Stored data

(* ===== verification/EventsTheorems.v ===== *)
(** * EventsTheorems: the hash contract of accepted events

    [event_hash_fields] computes the recorded hash columns of an event and
    [MemoryEvent.verify_hashes] checks them whenever an event is read back.  The
    theorem relates the two for any serializer and any payload reader. *)

From stdpp Require Import base tactics option list gmap strings.
From Stdlib Require Import ZArith Lia Bool.
From S2P Require Import Prelude Identifiers Enums Values CanonicalJson Digest Constraints Events Folding Samples.
Open Scope Z_scope.

Section Hashes.
Context `{Rfc8785} `{Pydantic}.

(** The call of [event_hash_fields] that belongs to an event's envelope. *)
Definition hash_fields_of (e : MemoryEvent) (p : OperationPayload)
    : result (JsonValue * pystr * pystr * pystr) :=
  event_hash_fields (e_operation e) p (e_tenant_id e) (e_lineage_id e) (e_branch_id e)
    (e_actor_id e) (e_client_id e) (e_memory_id e) (e_expected_revision e)
    (e_causation_event_id e) (e_payload_version e).

(** What a computed tuple of hash fields consists of. *)
Lemma hash_fields_inv e p value canonical payload_hash command_hash :
  hash_fields_of e p = Ok (value, canonical, payload_hash, command_hash) ->
  exists payload_bytes material command,
    canonical_value p = Ok value /\ canonical_plain_bytes value = Ok payload_bytes /\
    command_value (e_tenant_id e) (e_lineage_id e) (e_branch_id e) (e_actor_id e) (e_client_id e)
      (e_operation e) (e_payload_version e) (e_memory_id e) (e_expected_revision e)
      (e_causation_event_id e) value = Ok material /\
    canonical_plain_bytes material = Ok command /\
    canonical = b64encode payload_bytes /\ payload_hash = sha256_hex payload_bytes /\
    command_hash = sha256_hex command.
Proof.
  unfold hash_fields_of, event_hash_fields. intros Hrun. inv_bind.
  match goal with Hr : Ok _ = Ok _ |- _ => injection Hr as <- <- <- <- end.
  do 3 eexists. repeat split; eassumption || reflexivity.
Qed.

Lemma canonical_plain_bytes_dumps v b : canonical_plain_bytes v = Ok b -> rfc8785_dumps v = Some b.
Proof.
  unfold canonical_plain_bytes. intros Hrun. inv_bind. apply from_option_or_Ok in H2.
  apply normalize_plain_Ok in H1 as [-> _]. done.
Qed.

(** The recorded hash columns verify exactly when they are the computed
    ones.  For an event whose payload is the value [event_hash_fields] returned
    and reads back as the typed payload it was computed from, [verify_hashes]
    accepts iff the Base64 column decodes to the canonical payload bytes and
    both SHA-256 columns are the computed digests; in particular the columns
    as computed are accepted. *)
Theorem event_hashes_verify (e : MemoryEvent) (p : OperationPayload)
    (canonical payload_hash command_hash : pystr) :
  hash_fields_of e p = Ok (e_payload e, canonical, payload_hash, command_hash) ->
  typed_payload e = Ok p ->
  (forall b, rfc8785_dumps (e_payload e) = Some b -> Forall is_byte b) ->
  (verify_hashes e = Ok tt <->
     b64decode (e_payload_canonical e) = b64decode canonical /\
     e_payload_sha256 e = payload_hash /\ e_command_sha256 e = command_hash).
Proof.
  intros Hrun Htyped Hbytes.
  apply hash_fields_inv in Hrun as (pb & material & command & Hv & Hpb & Hm & Hc & -> & -> & ->).
  pose proof (Hbytes pb (canonical_plain_bytes_dumps _ _ Hpb)) as Hb.
  rewrite (b64_roundtrip pb Hb).
  unfold verify_hashes, command_material. rewrite Htyped. cbn [mbind result_bind].
  rewrite Hv. cbn [mbind result_bind]. rewrite Hpb. cbn [mbind result_bind].
  destruct (b64decode (e_payload_canonical e)) as [recorded|]; cbn [from_option_or mbind result_bind].
  2:{ split; [done|]. intros (Hr & _). congruence. }
  unfold raise_if.
  destruct (bool_decide (recorded = pb)) eqn:Er; cbn [negb mbind result_bind]; inv_ok.
  2:{ split; [done|]. intros (Hr & _). congruence. }
  destruct (bool_decide (sha256_hex pb = e_payload_sha256 e)) eqn:Es; cbn [negb mbind result_bind]; inv_ok.
  2:{ split; [done|]. intros (_ & ? & _). congruence. }
  rewrite Hm. cbn [mbind result_bind]. rewrite Hc. cbn [mbind result_bind].
  destruct (bool_decide (sha256_hex command = e_command_sha256 e)) eqn:Ec; cbn [negb]; inv_ok.
  - split; [|done]. by rewrite Es, Ec.
  - split; [done|]. intros (_ & _ & ?). congruence.
Qed.
End Hashes.

(** A payload class of one instance, for the witness. *)
Definition constant_pydantic (p : OperationPayload) : Pydantic := {|
  model_read := fun _ _ => Some p;
  model_dump := fun _ => ({[0 := CMapping [(PStr (py "status"), PStr (py "ok"))]]}, PRef 0)
|}.

Definition hashed_event : MemoryEvent :=
  let p := BranchCreatedPayload (sample_branch BRANCH_A TENANT_A 1) in
  let base := sample_event 1 TENANT_A BRANCH_A EventOperation.BRANCH_CREATED 1 None None in
  let fields := hash_fields_of (H0 := constant_pydantic p) base p in
  match fields with
  | Ok (value, canonical, payload_hash, command_hash) =>
    {| e_schema_version := 1; e_payload_version := 1; e_sequence := 1;
       e_event_id := e_event_id base; e_tenant_id := TENANT_A; e_lineage_id := LINEAGE;
       e_branch_id := BRANCH_A; e_actor_id := uid 6; e_client_id := uid 7;
       e_transport_binding_id := uid 8; e_session_id := None; e_ingress_id := None;
       e_operation := EventOperation.BRANCH_CREATED; e_memory_id := None;
       e_expected_revision := None; e_causation_event_id := None; e_correlation_id := uid 9;
       e_idempotency_key := py "key"; e_policy_version := 1; e_normalization_version := 1;
       e_payload := value; e_payload_canonical := canonical; e_payload_sha256 := payload_hash;
       e_command_sha256 := command_hash; e_created_at := 1 |}
  | Err _ => base
  end.

Lemma event_hashes_verify_witness :
  verify_hashes (H0 := constant_pydantic (BranchCreatedPayload (sample_branch BRANCH_A TENANT_A 1)))
    hashed_event = Ok tt.
Proof.
  destruct (event_hashes_verify
              (H0 := constant_pydantic (BranchCreatedPayload (sample_branch BRANCH_A TENANT_A 1)))
              hashed_event (BranchCreatedPayload (sample_branch BRANCH_A TENANT_A 1))
              (e_payload_canonical hashed_event) (e_payload_sha256 hashed_event)
              (e_command_sha256 hashed_event)) as [_ Hok].
  - vm_compute. reflexivity.
  - vm_compute. reflexivity.
  - intros b Hb. vm_compute in Hb. injection Hb as <-.
    repeat (apply List.Forall_cons; [split; [discriminate|reflexivity]|]). apply List.Forall_nil.
  - apply Hok. repeat split; reflexivity.
Defined.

PROBLEM STATEMENT:
Among the entries above, the lines between the ones containing "match goal with" and "accepts iff the", inclusive, are to be transcribed exactly. No other line is to be given.

WORKED SOLUTION:
  match goal with Hr : Ok _ = Ok _ |- _ => injection Hr as <- <- <- <- end.
  do 3 eexists. repeat split; eassumption || reflexivity.
Qed.

Lemma canonical_plain_bytes_dumps v b : canonical_plain_bytes v = Ok b -> rfc8785_dumps v = Some b.
Proof.
  unfold canonical_plain_bytes. intros Hrun. inv_bind. apply from_option_or_Ok in H2.
  apply normalize_plain_Ok in H1 as [-> _]. done.
Qed.

(** The recorded hash columns verify exactly when they are the computed
    ones.  For an event whose payload is the value [event_hash_fields] returned
    and reads back as the typed payload it was computed from, [verify_hashes]
    accepts iff the Base64 column decodes to the canonical payload bytes and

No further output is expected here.